Give, as a bare number, the count of lines below that contain "Class".

Stored items —

┏━━

(* ===== verification/Cosmwasm.v ===== *)
(** * The interface to [cosmwasm_std] and [cw_utils]

    The contracts compute with the third-party types [Decimal256], [Uint128]
    and [Uint256], validate addresses through the chain's [Api], and compare
    [cw_utils::Expiration]s with the current block.  None of that code is in
    this repository, so it is a parameter of the model: the operations are the
    fields of [CosmwasmStd], and [CosmwasmStdSpec] states their documented
    behaviour.  Every component is defined over the interface and every theorem
    about numbers is proved from the laws alone; [cosmwasm_ref] is a concrete
    implementation that meets them, used where a theorem is applied to concrete
    inputs.

    A [Decimal256] is carried as its [atomics()], the integer it stores (18
    decimal places), and [Uint128]/[Uint256] as the integer itself.  An
    operation that returns [None] either returns an error in Rust (the
    [checked_] methods, [try_from], [from_atomics], [parse]) or panics (the
    operators, [from_ratio], [pow]); the callers say which. *)

From stdpp Require Import base option strings.
From Stdlib Require Import ZArith Lia.
From S2P Require Import Prelude.
Local Open Scope Z_scope.

(** [Decimal256::DECIMAL_PLACES] and the atomics of [Decimal256::one()]. *)
Definition DECIMAL_PLACES : Z := 18.
Definition DEC_ONE : Z := 10 ^ 18.

(** [cosmwasm_std::BlockInfo], the fields the contracts look at. *)
Record BlockInfo := { block_height : Z; block_time : Z }.

(** [cw_utils::Expiration], carried as the text it is stored and sent as. *)
Abbreviation Expiration := string (only parsing).

Class CosmwasmStd := {
  (** [Decimal256::checked_add], [checked_sub], [checked_mul], [checked_div] *)
  dec_add : Z -> Z -> option Z;
  dec_sub : Z -> Z -> option Z;
  dec_mul : Z -> Z -> option Z;
  dec_div : Z -> Z -> option Z;
  (** the operators [+], [-], [*], [/] of [Decimal256] *)
  dec_op_add : Z -> Z -> option Z;
  dec_op_sub : Z -> Z -> option Z;
  dec_op_mul : Z -> Z -> option Z;
  dec_op_div : Z -> Z -> option Z;
  (** [Decimal256::from_ratio] and [Decimal256::from_atomics] *)
  dec_from_ratio : Z -> Z -> option Z;
  dec_from_atomics : Z -> Z -> option Z;
  (** [Decimal256::from_str] *)
  dec_from_str : string -> option Z;
  (** [Uint128]: [+], [checked_sub], [try_from(Uint256)], [multiply_ratio] *)
  u128_op_add : Z -> Z -> option Z;
  u128_sub : Z -> Z -> option Z;
  u128_try_from : Z -> option Z;
  u128_multiply_ratio : Z -> Z -> Z -> option Z;
  (** [Uint256]: [*], [/], [checked_div], [pow] *)
  u256_op_mul : Z -> Z -> option Z;
  u256_op_div : Z -> Z -> option Z;
  u256_div : Z -> Z -> option Z;
  u256_pow : Z -> Z -> option Z;
  (** [Api::addr_validate] *)
  addr_validate : string -> option string;
  (** [cw_utils::Expiration], its [Default] and [is_expired] *)
  expiration_default : Expiration;
  is_expired : Expiration -> BlockInfo -> bool;
}.

(** A result that fits the width, or none. *)
Definition fits (ok : Z -> bool) (z : Z) : option Z := if ok z then Some z else None.
Abbreviation fits256 := (fits u256_ok).
Abbreviation fits128 := (fits u128_ok).

(** Documented behaviour: exact addition and subtraction, multiplication and
    division that round down, an error or a panic outside the width and on a
    zero divisor, and [addr_validate] returning the address it was given. *)
Class CosmwasmStdSpec (CW : CosmwasmStd) : Prop := {
  dec_add_spec a b : dec_add a b = fits256 (a + b);
  dec_sub_spec a b : dec_sub a b = fits256 (a - b);
  dec_mul_spec a b : dec_mul a b = fits256 (a * b / DEC_ONE);
  dec_div_spec a b :
    dec_div a b = if b =? 0 then None else fits256 (a * DEC_ONE / b);
  dec_op_add_spec a b : dec_op_add a b = fits256 (a + b);
  dec_op_sub_spec a b : dec_op_sub a b = fits256 (a - b);
  dec_op_mul_spec a b : dec_op_mul a b = fits256 (a * b / DEC_ONE);
  dec_op_div_spec a b :
    dec_op_div a b = if b =? 0 then None else fits256 (a * DEC_ONE / b);
  dec_from_ratio_spec a b :
    dec_from_ratio a b = if b =? 0 then None else fits256 (a * DEC_ONE / b);
  dec_from_atomics_spec a p :
    0 <= p <= DECIMAL_PLACES ->
    dec_from_atomics a p = fits256 (a * 10 ^ (DECIMAL_PLACES - p));
  u128_op_add_spec a b : u128_op_add a b = fits128 (a + b);
  u128_sub_spec a b : u128_sub a b = fits128 (a - b);
  u128_try_from_spec a : u128_try_from a = fits128 a;
  u128_multiply_ratio_spec a n d :
    u128_multiply_ratio a n d = if d =? 0 then None else fits128 (a * n / d);
  u256_op_mul_spec a b : u256_op_mul a b = fits256 (a * b);
  u256_op_div_spec a b : u256_op_div a b = if b =? 0 then None else Some (a / b);
  u256_div_spec a b : u256_div a b = if b =? 0 then None else Some (a / b);
  u256_pow_spec a n : u256_pow a n = fits256 (a ^ n);
  addr_validate_spec s a : addr_validate s = Some a -> a = s;
}.

(** ** Consequences of the laws, in the form the proofs use *)

Lemma fits_Some ok z r : fits ok z = Some r <-> r = z /\ ok z = true.
Proof. unfold fits. destruct (ok z); split; [intros [= ->]|intros [-> _]| |intros [_ ?]]; done. Qed.
Lemma fits_None ok z : fits ok z = None <-> ok z = false.
Proof. unfold fits. by destruct (ok z). Qed.

Lemma DEC_ONE_pos : 0 < DEC_ONE.
Proof. vm_compute. repeat split; congruence. Qed.
Lemma DEC_ONE_fits : u256_ok DEC_ONE = true.
Proof. vm_compute. repeat split; congruence. Qed.
#[export] Hint Resolve DEC_ONE_pos DEC_ONE_fits : perps.

(** [z] is the [atomics()] of some [Decimal256]. *)
Definition is_dec (z : Z) : Prop := 0 <= z <= U256_MAX.
Lemma is_dec_ok z : u256_ok z = true <-> is_dec z.
Proof. apply u256_ok_true. Qed.
Lemma is_dec_0 : is_dec 0.
Proof. vm_compute. repeat split; congruence. Qed.
Lemma is_dec_one : is_dec DEC_ONE.
Proof. vm_compute. repeat split; congruence. Qed.
Lemma is_dec_le a b : 0 <= a <= b -> is_dec b -> is_dec a.
Proof. unfold is_dec. lia. Qed.
#[export] Hint Resolve is_dec_0 is_dec_one : perps.

Section Laws.
Context {CW : CosmwasmStd} {CWS : CosmwasmStdSpec CW}.

Lemma dec_add_Some a b c : dec_add a b = Some c <-> c = a + b /\ is_dec (a + b).
Proof. rewrite dec_add_spec, fits_Some, is_dec_ok. done. Qed.
Lemma dec_sub_Some a b c : dec_sub a b = Some c <-> c = a - b /\ is_dec (a - b).
Proof. rewrite dec_sub_spec, fits_Some, is_dec_ok. done. Qed.
Lemma dec_op_add_Some a b c : dec_op_add a b = Some c <-> c = a + b /\ is_dec (a + b).
Proof. rewrite dec_op_add_spec, fits_Some, is_dec_ok. done. Qed.
Lemma dec_op_sub_Some a b c : dec_op_sub a b = Some c <-> c = a - b /\ is_dec (a - b).
Proof. rewrite dec_op_sub_spec, fits_Some, is_dec_ok. done. Qed.
Lemma dec_mul_Some a b c :
  dec_mul a b = Some c <-> c = a * b / DEC_ONE /\ is_dec (a * b / DEC_ONE).
Proof. rewrite dec_mul_spec, fits_Some, is_dec_ok. done. Qed.
Lemma dec_op_mul_Some a b c :
  dec_op_mul a b = Some c <-> c = a * b / DEC_ONE /\ is_dec (a * b / DEC_ONE).
Proof. rewrite dec_op_mul_spec, fits_Some, is_dec_ok. done. Qed.
Lemma dec_div_Some a b c :
  dec_div a b = Some c <->
  b <> 0 /\ c = a * DEC_ONE / b /\ is_dec (a * DEC_ONE / b).
Proof.
  rewrite dec_div_spec. destruct (Z.eqb_spec b 0) as [->|Hb].
  - split; [done|]. by intros (? & _).
  - rewrite fits_Some, is_dec_ok. tauto.
Qed.
Lemma dec_op_div_Some a b c :
  dec_op_div a b = Some c <->
  b <> 0 /\ c = a * DEC_ONE / b /\ is_dec (a * DEC_ONE / b).
Proof.
  rewrite dec_op_div_spec. destruct (Z.eqb_spec b 0) as [->|Hb].
  - split; [done|]. by intros (? & _).
  - rewrite fits_Some, is_dec_ok. tauto.
Qed.
Lemma dec_from_ratio_Some a b c :
  dec_from_ratio a b = Some c <->
  b <> 0 /\ c = a * DEC_ONE / b /\ is_dec (a * DEC_ONE / b).
Proof.
  rewrite dec_from_ratio_spec. destruct (Z.eqb_spec b 0) as [->|Hb].
  - split; [done|]. by intros (? & _).
  - rewrite fits_Some, is_dec_ok. tauto.
Qed.
Lemma u128_op_add_Some a b c :
  u128_op_add a b = Some c <-> c = a + b /\ 0 <= a + b <= U128_MAX.
Proof. rewrite u128_op_add_spec, fits_Some, u128_ok_true. done. Qed.
Lemma u128_sub_Some a b c :
  u128_sub a b = Some c <-> c = a - b /\ 0 <= a - b <= U128_MAX.
Proof. rewrite u128_sub_spec, fits_Some, u128_ok_true. done. Qed.
Lemma u128_multiply_ratio_Some a n d c :
  u128_multiply_ratio a n d = Some c <-> d <> 0 /\ c = a * n / d /\ 0 <= a * n / d <= U128_MAX.
Proof.
  rewrite u128_multiply_ratio_spec. destruct (Z.eqb_spec d 0) as [->|Hd].
  - split; [done|]. by intros (? & _).
  - rewrite fits_Some, u128_ok_true. tauto.
Qed.
End Laws.

(** Rewrite every successful library call in the context into arithmetic. *)
Ltac std_inv1 :=
  match goal with
  | H : dec_add _ _ = Some _ |- _ => apply dec_add_Some in H; destruct H as [-> ?]
  | H : dec_sub _ _ = Some _ |- _ => apply dec_sub_Some in H; destruct H as [-> ?]
  | H : dec_op_add _ _ = Some _ |- _ => apply dec_op_add_Some in H; destruct H as [-> ?]
  | H : dec_op_sub _ _ = Some _ |- _ => apply dec_op_sub_Some in H; destruct H as [-> ?]
  | H : dec_mul _ _ = Some _ |- _ => apply dec_mul_Some in H; destruct H as [-> ?]
  | H : dec_op_mul _ _ = Some _ |- _ => apply dec_op_mul_Some in H; destruct H as [-> ?]
  | H : dec_div _ _ = Some _ |- _ => apply dec_div_Some in H; destruct H as (? & -> & ?)
  | H : dec_op_div _ _ = Some _ |- _ => apply dec_op_div_Some in H; destruct H as (? & -> & ?)
  | H : dec_from_ratio _ _ = Some _ |- _ =>
      apply dec_from_ratio_Some in H; destruct H as (? & -> & ?)
  | H : u128_op_add _ _ = Some _ |- _ => apply u128_op_add_Some in H; destruct H as [-> ?]
  | H : u128_sub _ _ = Some _ |- _ => apply u128_sub_Some in H; destruct H as [-> ?]
  end.
Ltac std_inv := repeat std_inv1.

(** ** A concrete implementation, for concrete runs *)

Definition ref_div (a b : Z) : option Z :=
  if b =? 0 then None else fits256 (a * DEC_ONE / b).
Definition ref_int_div (a b : Z) : option Z := if b =? 0 then None else Some (a / b).

(** An address is valid when it is not empty; the expirations are ["never"],
    the default, and texts that have expired. *)
Definition cosmwasm_ref : CosmwasmStd := {|
  dec_add a b := fits256 (a + b);
  dec_sub a b := fits256 (a - b);
  dec_mul a b := fits256 (a * b / DEC_ONE);
  dec_div := ref_div;
  dec_op_add a b := fits256 (a + b);
  dec_op_sub a b := fits256 (a - b);
  dec_op_mul a b := fits256 (a * b / DEC_ONE);
  dec_op_div := ref_div;
  dec_from_ratio := ref_div;
  dec_from_atomics a p := fits256 (a * 10 ^ (DECIMAL_PLACES - p));
  dec_from_str s := None;
  u128_op_add a b := fits128 (a + b);
  u128_sub a b := fits128 (a - b);
  u128_try_from a := fits128 a;
  u128_multiply_ratio a n d := if d =? 0 then None else fits128 (a * n / d);
  u256_op_mul a b := fits256 (a * b);
  u256_op_div := ref_int_div;
  u256_div := ref_int_div;
  u256_pow a n := fits256 (a ^ n);
  addr_validate s := if String.eqb s "" then None else Some s;
  expiration_default := "never"%string;
  is_expired e b := negb (String.eqb e "never");
|}.

Lemma cosmwasm_ref_spec : CosmwasmStdSpec cosmwasm_ref.
Proof.
  split; try done.
  intros s a. simpl. destruct (String.eqb s ""); congruence.
Qed.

┗━━

Response area —
2